■ TASK ■
Read the data line by line and say how many lines contain the string "intros", giving the number alone.

Stored data entries
════════════════════

(** C4 (as amended).  For every batch in which no URL that is not yet stored
    comes twice, [addNodes] returns, in a single write scope, and leaves the
    nodes the spec's upsert leaves: a node whose URL is stored has the fields
    its input supplies replaced in place, the others are appended in batch
    order; URLs stay unique.  In particular, starting without nodes,
    [addNodes] of a (custom) and b (not custom) and then of a (not custom)
    leaves exactly the two nodes a and b, a not custom and b as it was. *)
Theorem addNodes_upserts_batch (r : Realm) (batch : list NodeSchema.data) :
  idle r ->
  NoDup (new_urls (nodes (objects r)) batch) ->
  (exists r',
      Node.addNodes (Some batch) r = (Ok tt, r') /\
      idle r' /\
      (batch <> [] ->
       Node.addNodes (Some batch) r
       = realm.write
           (each batch
              (Node.addNodes_iteratee (NodeSchema.url <$> nodes (objects r)))) r) /\
      objects r'
      = set_nodes (foldl spec_upsert (nodes (objects r)) batch) (objects r) /\
      NodeSchema.url <$> nodes (objects r')
      = (NodeSchema.url <$> nodes (objects r)) ++ new_urls (nodes (objects r)) batch /\
      (NoDup (NodeSchema.url <$> nodes (objects r)) ->
       NoDup (NodeSchema.url <$> nodes (objects r')))) /\
  (nodes (objects r) = [] ->
   exists r1 r2 a b,
     Node.addNodes (Some [Sample.plain_node "a" (Some true);
                          Sample.plain_node "b" (Some false)]) r = (Ok tt, r1) /\
     Node.addNodes (Some [Sample.plain_node "a" (Some false)]) r1 = (Ok tt, r2) /\
     Node.getObjectForId "b" r1 = (Ok (Some b), r1) /\
     nodes (objects r2) = [a; b] /\
     NodeSchema.url a = "a" /\ NodeSchema.custom a = false /\
     NodeSchema.url b = "b" /\ NodeSchema.custom b = false).
Proof.
  intros Hidle Hnd. split.
  - assert (Hurls :
      NodeSchema.url <$> foldl spec_upsert (nodes (objects r)) batch
      = (NodeSchema.url <$> nodes (objects r)) ++ new_urls (nodes (objects r)) batch)
      by (by apply spec_upsert_urls).
    assert (Huniq :
      NoDup (NodeSchema.url <$> nodes (objects r)) ->
      NoDup (NodeSchema.url <$> foldl spec_upsert (nodes (objects r)) batch)).
    { intros Hu. rewrite Hurls. apply NoDup_app. split; [done|]. split; [|done].
      intros u Hu1 Hu2. unfold new_urls in Hu2.
      apply list_elem_of_filter in Hu2 as [Hout _]. done. }
    destruct batch as [|d batch].
    { exists r. simpl. rewrite set_nodes_same. unfold new_urls. simpl.
      rewrite app_nil_r. done. }
    eexists. split; [|split; [|split; [|split; [|split]]]].
    + rewrite addNodes_nonempty.
      eapply write_commits; [done | |].
      * apply keeps_each. intros a. apply keeps_addNodes_iteratee.
      * eapply (each_addNodes_iteratee _ _ (begun r)); simpl; eauto.
    + done.
    + intros _. apply addNodes_nonempty.
    + done.
    + simpl. exact Hurls.
    + simpl. exact Huniq.
  - intros Hempty. destruct r as [[acc nd wl] t].
    unfold idle in Hidle. simpl in Hidle, Hempty. subst.
    set (a1 := NodeSchema.instantiate (Sample.plain_node "a" (Some true))).
    set (b := NodeSchema.instantiate (Sample.plain_node "b" (Some false))).
    set (a2 := NodeSchema.assign_props (Sample.plain_node "a" (Some false)) a1).
    exists {| objects := {| accounts := acc; nodes := [a1; b]; wallets := wl |};
              transaction := None |},
           {| objects := {| accounts := acc; nodes := [a2; b]; wallets := wl |};
              transaction := None |}, a2, b.
    repeat split; vm_compute; reflexivity.
Qed.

════════════════════

■ WRITTEN SOLUTION ■
6